Buffalo Chicken Bruschetta
The yummy taste of buffalo flavored chicken on top of a delicious pieces of bread are winning combinations. You get all the hot and spicy love of the buffalo chicken on top of a toasted bed of crunchy bread. The bite is balanced and the traditional hot sauce and ranch drizzles add all the pub fare flavor while served in a less messy finger food style.
PREP TIME: 20 Minutes COOK TIME: 60 Minutes
CHICKEN INGREDIENTS
- 3 Chicken Thighs, Skinless - 360 Calories
- 1 tsp. Olive Oil - 40 Calories
- 1/2 tsp. Salt - 0 Calories
- 1/2 tsp. Black Pepper - 3 Calories
BRUSCHETTA INGREDIENTS
- 1 Foot Long Italian Baguette - 600 Calories
- 1/2 Cup Green Onions, Chopped - 16 Calories
- 3 Garlic Cloves, Minced - 12 Calories
- 2 Tbsp. Olive Oil - 238 Calories
HOT SAUCE INGREDIENTS
- 1/2 Cup Cayenne Pepper Sauce - 24 Calories
- 2 Tbsp. Olive Oil - 238 Calories
- 2 Tbsp. Distilled Vinegar - 0 Calories
RANCH DRESSING INGREDIENTS
- 2 Tbsp. Sour Cream - 46 Calories
- 2 Tbsp. Buttermilk - 12 Calories
- 1 Tbsp. Mayonnaise - 90 Calories
- 1 tsp. Garlic Powder - 5 Calories
- 1/2 tsp. Salt - 0 Calories
- 1/2 tsp. Black Pepper - 3 Calories
- 1 tsp. Dried Dill - 3 Calories
- 1 Tbsp. Fresh Chives, Finely Chopped - 1 Calorie
- 1/2 tsp. Fresh Lemon Juice - 1 Calorie
SERVES 3: 564 Calories per Serving
DIRECTIONS:
- Preheat oven to 350°F. Place thighs in a baking dish. Add olive oil, salt and black pepper. Cover dish with foil. Bake for 40 minutes. Remove from oven. Let chicken cool enough to tough then remove chicken from bone, shred and place in a mixing bowl.

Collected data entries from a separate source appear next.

(* ===== verification/Response.v ===== *)
(** * Response commands ([internal/response/model.go])

    A response command asks an agent to act on a host.  Policies restrict the
    modes and actions, destructive actions need a permission of their own, and
    a command may need the approval of several people in given roles before
    it is sent.  The clock ([now]) is an argument. *)

From S2P Require Import Prelude GoStrings GoData.

Module Response.

Definition DefaultMode : string := "observe".

Record ResponsePolicy := MkResponsePolicy {
  rp_AllowedActions : list string;
  rp_AllowedModes : list string;
  rp_ApprovalRequired : bool;
  rp_ApprovalThreshold : Z;
  rp_ApprovalRoles : list string;
  rp_AllowDestructive : bool
}.

Global Instance ResponsePolicy_eta : Settable ResponsePolicy := λ x,
  MkResponsePolicy (rp_AllowedActions x) (rp_AllowedModes x) (rp_ApprovalRequired x) (rp_ApprovalThreshold x)
    (rp_ApprovalRoles x) (rp_AllowDestructive x).

Record Verdict := MkVerdict {
  vd_Allowed : bool;
  vd_Reason : string
}.

Global Instance Verdict_eta : Settable Verdict := λ x,
  MkVerdict (vd_Allowed x) (vd_Reason x).

Record Scope := MkScope {
  sc_Type : string;
  sc_Selector : string
}.

Global Instance Scope_eta : Settable Scope := λ x,
  MkScope (sc_Type x) (sc_Selector x).

Record Intent := MkIntent {
  int_ResponseIntent : string;
  int_RecommendedAction : string;
  int_Confidence : Z;
  int_Reason : string
}.

Global Instance Intent_eta : Settable Intent := λ x,
  MkIntent (int_ResponseIntent x) (int_RecommendedAction x) (int_Confidence x) (int_Reason x).

Record Approval := MkApproval {
  apv_Actor : string;
  apv_Role : string;
  apv_Approved : bool;
  apv_Reason : string;
  apv_ObservedAt : Time
}.

Global Instance Approval_eta : Settable Approval := λ x,
  MkApproval (apv_Actor x) (apv_Role x) (apv_Approved x) (apv_Reason x) (apv_ObservedAt x).

Record Command := MkCommand {
  cmd_ResponseID : string;
  cmd_TenantID : string;
  cmd_AgentID : string;
  cmd_PolicyID : string;
  cmd_PolicyVersion : Z;
  cmd_SignalID : string;
  cmd_Labels : gmap string string;
  cmd_Scope : Scope;
  cmd_Action : string;
  cmd_Mode : string;
  cmd_Target : string;
  cmd_Reason : string;
  cmd_Status : string;
  cmd_Actor : string;
  cmd_ApprovalRequired : bool;
  cmd_ApprovalStatus : string;
  cmd_ApprovalThreshold : Z;
  cmd_ApprovalRoles : list string;
  cmd_Approvals : list Approval;
  cmd_ApprovedBy : string;
  cmd_ApprovedAt : Time;
  cmd_CreatedAt : Time;
  cmd_UpdatedAt : Time
}.

Global Instance Command_eta : Settable Command := λ x,
  MkCommand (cmd_ResponseID x) (cmd_TenantID x) (cmd_AgentID x) (cmd_PolicyID x) (cmd_PolicyVersion x)
    (cmd_SignalID x) (cmd_Labels x) (cmd_Scope x) (cmd_Action x) (cmd_Mode x) (cmd_Target x)
    (cmd_Reason x) (cmd_Status x) (cmd_Actor x) (cmd_ApprovalRequired x) (cmd_ApprovalStatus x)
    (cmd_ApprovalThreshold x) (cmd_ApprovalRoles x) (cmd_Approvals x) (cmd_ApprovedBy x)
    (cmd_ApprovedAt x) (cmd_CreatedAt x) (cmd_UpdatedAt x).

Record Ack := MkAck {
  rack_ResponseID : string;
  rack_TenantID : string;
  rack_AgentID : string;
  rack_Accepted : bool;
  rack_Unsupported : bool;
  rack_ObserveOnly : bool;
  rack_Executed : bool;
  rack_Message : string;
  rack_ObservedAt : Time
}.

Global Instance Ack_eta : Settable Ack := λ x,
  MkAck (rack_ResponseID x) (rack_TenantID x) (rack_AgentID x) (rack_Accepted x) (rack_Unsupported x)
    (rack_ObserveOnly x) (rack_Executed x) (rack_Message x) (rack_ObservedAt x).

Record AuditRecord := MkAuditRecord {
  aud_Command : Command;
  aud_Ack : option Ack
}.

Global Instance AuditRecord_eta : Settable AuditRecord := λ x,
  MkAuditRecord (aud_Command x) (aud_Ack x).

(** The sensor's side ([internal/sensors/contract/contract.go]) *)

Record EnforcementCmd := MkEnforcementCmd {
  enf_ID : string;
  enf_Action : string;
  enf_Target : string;
  enf_ObserveOnly : bool;
  enf_Reason : string
}.

Global Instance EnforcementCmd_eta : Settable EnforcementCmd := λ x,
  MkEnforcementCmd (enf_ID x) (enf_Action x) (enf_Target x) (enf_ObserveOnly x) (enf_Reason x).

Record EnforcementAck := MkEnforcementAck {
  eack_ID : string;
  eack_Accepted : bool;
  eack_Unsupported : bool;
  eack_ObserveOnly : bool;
  eack_Message : string
}.

Global Instance EnforcementAck_eta : Settable EnforcementAck := λ x,
  MkEnforcementAck (eack_ID x) (eack_Accepted x) (eack_Unsupported x) (eack_ObserveOnly x) (eack_Message x).

Definition blank (s : string) : bool := bool_decide (s = "").

Definition NormalizeCommand (now : Time) (cmd : Command) : Command :=
  let cmd := cmd <| cmd_TenantID := "default" when blank (cmd_TenantID cmd) |>
                 <| cmd_Mode := DefaultMode when blank (cmd_Mode cmd) |>
                 <| cmd_Action := "collect" when blank (cmd_Action cmd) |>
                 <| cmd_Status := "pending" when blank (cmd_Status cmd) |>
                 <| cmd_CreatedAt := now when IsZero (cmd_CreatedAt cmd) |>
                 <| cmd_UpdatedAt := now |> in
  cmd <| cmd_ResponseID := "resp-" +:+ FormatInt (UnixNano now) when blank (cmd_ResponseID cmd) |>.

Definition DefaultPolicy : ResponsePolicy :=
  MkResponsePolicy ["collect"; "noop"] [DefaultMode] false 0 [] false.

Definition containsTrimmed (values : list string) (want : string) : bool :=
  existsb (λ value, bool_decide (TrimSpace value = TrimSpace want)) values.

Definition isDestructiveAction (action : string) : bool :=
  bool_decide (TrimSpace action ∈ ["kill"; "block"; "quarantine"]).

Definition allow : Verdict := MkVerdict true "".
Definition deny (reason : string) : Verdict := MkVerdict false reason.

Definition ValidateCommandWithPolicy (cmd : Command) (policy : ResponsePolicy) : Verdict :=
  let mode := TrimSpace (cmd_Mode cmd) in
  let mode := if blank mode then DefaultMode else mode in
  let modes := if bool_decide (rp_AllowedModes policy = []) then [DefaultMode] else rp_AllowedModes policy in
  if negb (containsTrimmed modes mode) then deny "response mode is not allowed by policy"
  else
    let action := TrimSpace (cmd_Action cmd) in
    let action := if blank action then "collect" else action in
    if isDestructiveAction action && negb (rp_AllowDestructive policy)
    then deny "destructive response action requires explicit policy approval"
    else
      let actions := if bool_decide (rp_AllowedActions policy = []) then ["collect"; "noop"]
                     else rp_AllowedActions policy in
      if negb (containsTrimmed actions action) then deny "response action is not allowed by policy"
      else allow.

Definition ValidateCommand (cmd : Command) : Verdict := ValidateCommandWithPolicy cmd DefaultPolicy.

Definition ApplyPolicyRequirements (cmd : Command) (policy : ResponsePolicy) : Command :=
  if rp_ApprovalRequired policy then
    cmd <| cmd_ApprovalRequired := true |>
        <| cmd_ApprovalThreshold := rp_ApprovalThreshold policy when (0 <? rp_ApprovalThreshold policy)%Z |>
        <| cmd_ApprovalRoles := rp_ApprovalRoles policy when negb (bool_decide (rp_ApprovalRoles policy = [])) |>
  else cmd.

Definition ApprovalThreshold (cmd : Command) : Z :=
  if (cmd_ApprovalThreshold cmd =? 0)%Z then 1%Z else cmd_ApprovalThreshold cmd.

Definition ApprovalRoleAllowed (cmd : Command) (role : string) : bool :=
  if bool_decide (cmd_ApprovalRoles cmd = []) then true
  else bool_decide (TrimSpace role = "admin") || containsTrimmed (cmd_ApprovalRoles cmd) (TrimSpace role).

(** Who an approval counts for: the actor, or the role when the actor is blank. *)
Definition approver (a : Approval) : string :=
  if blank (TrimSpace (apv_Actor a)) then TrimSpace (apv_Role a) else TrimSpace (apv_Actor a).

(** The loop of [ApprovalCount]: the approvers counted so far and their number. *)
Definition count_approval (cmd : Command) (acc : gset string * Z) (a : Approval) : gset string * Z :=
  let '(seen, count) := acc in
  if negb (apv_Approved a) then acc
  else if negb (ApprovalRoleAllowed cmd (apv_Role a)) then acc
  else
    let key := if blank (approver a) then "approval-" +:+ FormatUint (u32 (count + 1)) else approver a in
    if bool_decide (key ∈ seen) then acc else ({[key]} ∪ seen, u32 (count + 1)).

Definition ApprovalCount (cmd : Command) : Z := (foldl (count_approval cmd) (∅, 0%Z) (cmd_Approvals cmd)).2.

Definition trim_scope (s : Scope) : Scope := MkScope (TrimSpace (sc_Type s)) (TrimSpace (sc_Selector s)).

Definition ScopeDecision (command runtime : Scope) (runtimeKnown : bool) : Verdict :=
  let command := trim_scope command in
  let runtime := trim_scope runtime in
  if blank (sc_Type command) && blank (sc_Selector command) then allow
  else if negb runtimeKnown || blank (sc_Type runtime)
  then deny "agent runtime scope is required for scoped response command"
  else if negb (bool_decide (sc_Type command = sc_Type runtime)) ||
          negb (bool_decide (sc_Selector command = sc_Selector runtime))
  then deny "response command scope does not match agent runtime scope"
  else allow.

Definition ToEnforcement (cmd : Command) : EnforcementCmd :=
  MkEnforcementCmd (cmd_ResponseID cmd) (cmd_Action cmd) (cmd_Target cmd)
    (negb (bool_decide (cmd_Mode cmd = "enforce"))) (cmd_Reason cmd).

Definition FromEnforcementAck (now : Time) (cmd : Command) (ack : EnforcementAck) : Ack :=
  MkAck (cmd_ResponseID cmd) (cmd_TenantID cmd) (cmd_AgentID cmd) (eack_Accepted ack) (eack_Unsupported ack)
    (eack_ObserveOnly ack) (eack_Accepted ack && negb (eack_ObserveOnly ack) && negb (eack_Unsupported ack))
    (eack_Message ack) now.

Definition ObserveOnlyAck (cmd : EnforcementCmd) (message : string) : EnforcementAck :=
  MkEnforcementAck (enf_ID cmd) true false true message.

Definition UnsupportedAck (cmd : EnforcementCmd) (message : string) : EnforcementAck :=
  MkEnforcementAck (enf_ID cmd) false true false message.

(** ** What counting approvals means *)

Definition counted (cmd : Command) (l : list Approval) : list Approval :=
  filter (λ a, apv_Approved a = true ∧ ApprovalRoleAllowed cmd (apv_Role a) = true) l.

Definition approvers (cmd : Command) (l : list Approval) : gset string := list_to_set (approver <$> counted cmd l).

Lemma count_approval_spec cmd l seen :
  Forall (λ a, approver a ≠ "") (counted cmd l) →
  (Z.of_nat (size seen) + Z.of_nat (length l) < 2 ^ 32)%Z →
  foldl (count_approval cmd) (seen, Z.of_nat (size seen)) l =
  (approvers cmd l ∪ seen, Z.of_nat (size (approvers cmd l ∪ seen))).
Proof.
  unfold approvers. revert seen. induction l as [|a l IH]; intros seen Hl Hn.
  - cbn. by rewrite (left_id_L ∅ (∪)).
  - cbn [foldl count_approval]. unfold counted in *. rewrite filter_cons in Hl |- *.
    destruct (apv_Approved a) eqn:Ea; cbn [negb];
      [|rewrite decide_False in Hl |- * by naive_solver; apply IH; [done|cbn in Hn; lia]].
    destruct (ApprovalRoleAllowed cmd (apv_Role a)) eqn:Er; cbn [negb];
      [|rewrite decide_False in Hl |- * by naive_solver; apply IH; [done|cbn in Hn; lia]].
    rewrite decide_True in Hl |- * by done. apply Forall_cons_iff in Hl as [Hk Hl].
    unfold blank. rewrite (bool_decide_eq_false_2 (approver a = "")) by done. rewrite fmap_cons, list_to_set_cons.
    cbn in Hn. case_bool_decide as Hin.
    + rewrite IH by (done || lia). f_equal; [|do 2 f_equal]; set_solver.
    + assert (size ({[approver a]} ∪ seen) = S (size seen)) as Hs
        by (rewrite size_union, size_singleton by set_solver; done).
      unfold u32. rewrite Z.mod_small by lia.
      replace (Z.of_nat (size seen) + 1)%Z with (Z.of_nat (size ({[approver a]} ∪ seen))) by lia.
      rewrite IH by (done || lia). f_equal; [|do 2 f_equal]; set_solver.
Qed.

Lemma ApprovalCount_approvers cmd :
  Forall (λ a, approver a ≠ "") (counted cmd (cmd_Approvals cmd)) →
  (Z.of_nat (length (cmd_Approvals cmd)) < 2 ^ 32)%Z →
  ApprovalCount cmd = Z.of_nat (size (approvers cmd (cmd_Approvals cmd))).
Proof.
  intros Hb Hn. unfold ApprovalCount. pose proof (count_approval_spec cmd (cmd_Approvals cmd) ∅ Hb) as H.
  rewrite size_empty in H. change (Z.of_nat 0) with 0%Z in H. rewrite H by lia. cbn. by rewrite (right_id_L ∅ (∪)).
Qed.

(** What an accepted command satisfies *)
Lemma ValidateCommandWithPolicy_allowed cmd policy :
  vd_Allowed (ValidateCommandWithPolicy cmd policy) = true →
  isDestructiveAction (cmd_Action cmd) = true → rp_AllowDestructive policy = true.
Proof.
  unfold ValidateCommandWithPolicy. intros H Hd. case_match; [done|].
  assert (isDestructiveAction (if blank (TrimSpace (cmd_Action cmd)) then "collect" else TrimSpace (cmd_Action cmd)) = true)
    as Hd'.
  { unfold isDestructiveAction in Hd. apply bool_decide_eq_true in Hd.
    repeat (apply elem_of_cons in Hd as [Hd|Hd]; [rewrite Hd; by vm_compute|]). by apply elem_of_nil in Hd. }
  rewrite Hd' in H. by destruct (rp_AllowDestructive policy).
Qed.

End Response.
Lemma additiveRisk_total `{RangeOrder} m : additiveRisk m = u32 (total_risk m).
Proof.
  rewrite <- (total_risk_keys m (range_keys m)) by apply range_order_perm.
  pose proof (add_named m (range_keys m) 0) as Hadd. rewrite Z.add_0_l in Hadd. rewrite <- Hadd. clear Hadd.
  unfold additiveRisk. symmetry. generalize (range_keys m) as keys. intros keys.
  assert (∀ l t, u32 t = t → u32 (foldl (λ total sig, u32 (total + sig_BaseRisk sig)) t l) =
            foldl (λ total sig, u32 (total + sig_BaseRisk sig)) t l) as Hin.
  { induction l as [|x l IH]; intros t Ht; cbn; [done|]. apply IH. apply u32_idem. }
  assert (∀ t, u32 t = t → u32 (foldl (λ total name, foldl (λ total sig, u32 (total + sig_BaseRisk sig)) total
            (default [] (m !! name))) t keys) = foldl (λ total name, foldl (λ total sig, u32 (total + sig_BaseRisk sig)) total
            (default [] (m !! name))) t keys) as Hout; [|by apply Hout].
  induction keys as [|k keys IH]; intros t Ht; cbn; [done|]. apply IH. by apply Hin.
Qed.

(** The sum over the view is the sum over the enabled signals. *)
Lemma total_risk_Build policy signals m :
  total_risk (foldl (Correlate.add_signal policy) m signals) =
  (total_risk m + risks (filter (λ sig, Correlate.EndpointRuleEnabled policy (sig_Name sig) = true) signals))%Z.
Proof.
  revert m. induction signals as [|sig signals IH]; intros m; cbn [foldl]; [cbn; lia|].
  rewrite IH, filter_cons. unfold Correlate.add_signal.
  destruct (Correlate.EndpointRuleEnabled policy (sig_Name sig)) eqn:E; cbn [negb].
  - rewrite decide_True by done. rewrite total_risk_append. cbn. lia.
  - by rewrite decide_False by congruence.
Qed.

End Converge.

(** ** [internal/analytics/rarity] *)

Module Rarity.
Import EventModel.

(** A nil map reads as an empty one. *)
Record Baseline := MkBaseline { bl_WorkloadCounts : gmap string (gmap string Z) }.

Definition signalRarity (sig : Signal) : spec_float :=
  if f32_is_zero (sig_GlobalRarity sig) then f32_of_Z 1 else sig_GlobalRarity sig.

Definition signalKey (sig : Signal) : string :=
  let key := TrimSpace (sig_Name sig) in
  if bool_decide (key = "") then TrimSpace (sig_Id sig) else key.

(** The two nested loops: kinds in order of preference, then entities. *)
Definition first_entity (kind : string) (ents : list EntityRef) : option EntityRef :=
  find_first (λ ent, bool_decide (ent_Kind ent = kind) && negb (bool_decide (ent_Key ent = ""))) ents.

- Use a serrated knife to cut baguette on a diagonal to create 9 bruschetta slices. Combine olive oil and garlic. Brush the garlic oil mixture over both sides of the bread to lightly coat and flavor each piece. Place slices on a baking sheet and bake for 10 minutes. Remove from oven.
- Meanwhile, prepare sauces. Thoroughly mix hot sauce ingredients. Mix in 1/3 of the hot sauce and 1/2 of the green onions with the shredded chicken. Prepare ranch dressing ingredients in another bowl by combining and mixing until fully blended.
- Even distribute shredded chicken over the 9 slices of bread. Top with the remaining green onions. Drizzle another 1/3 of the hot sauce over the chicken bruschetta. Place back into the oven for 10 minutes.
- Remove chicken bruschetta from oven. Plate bruschetta and drizzle on remaining hot sauce. Then finalize by drizzling on the ranch dressing.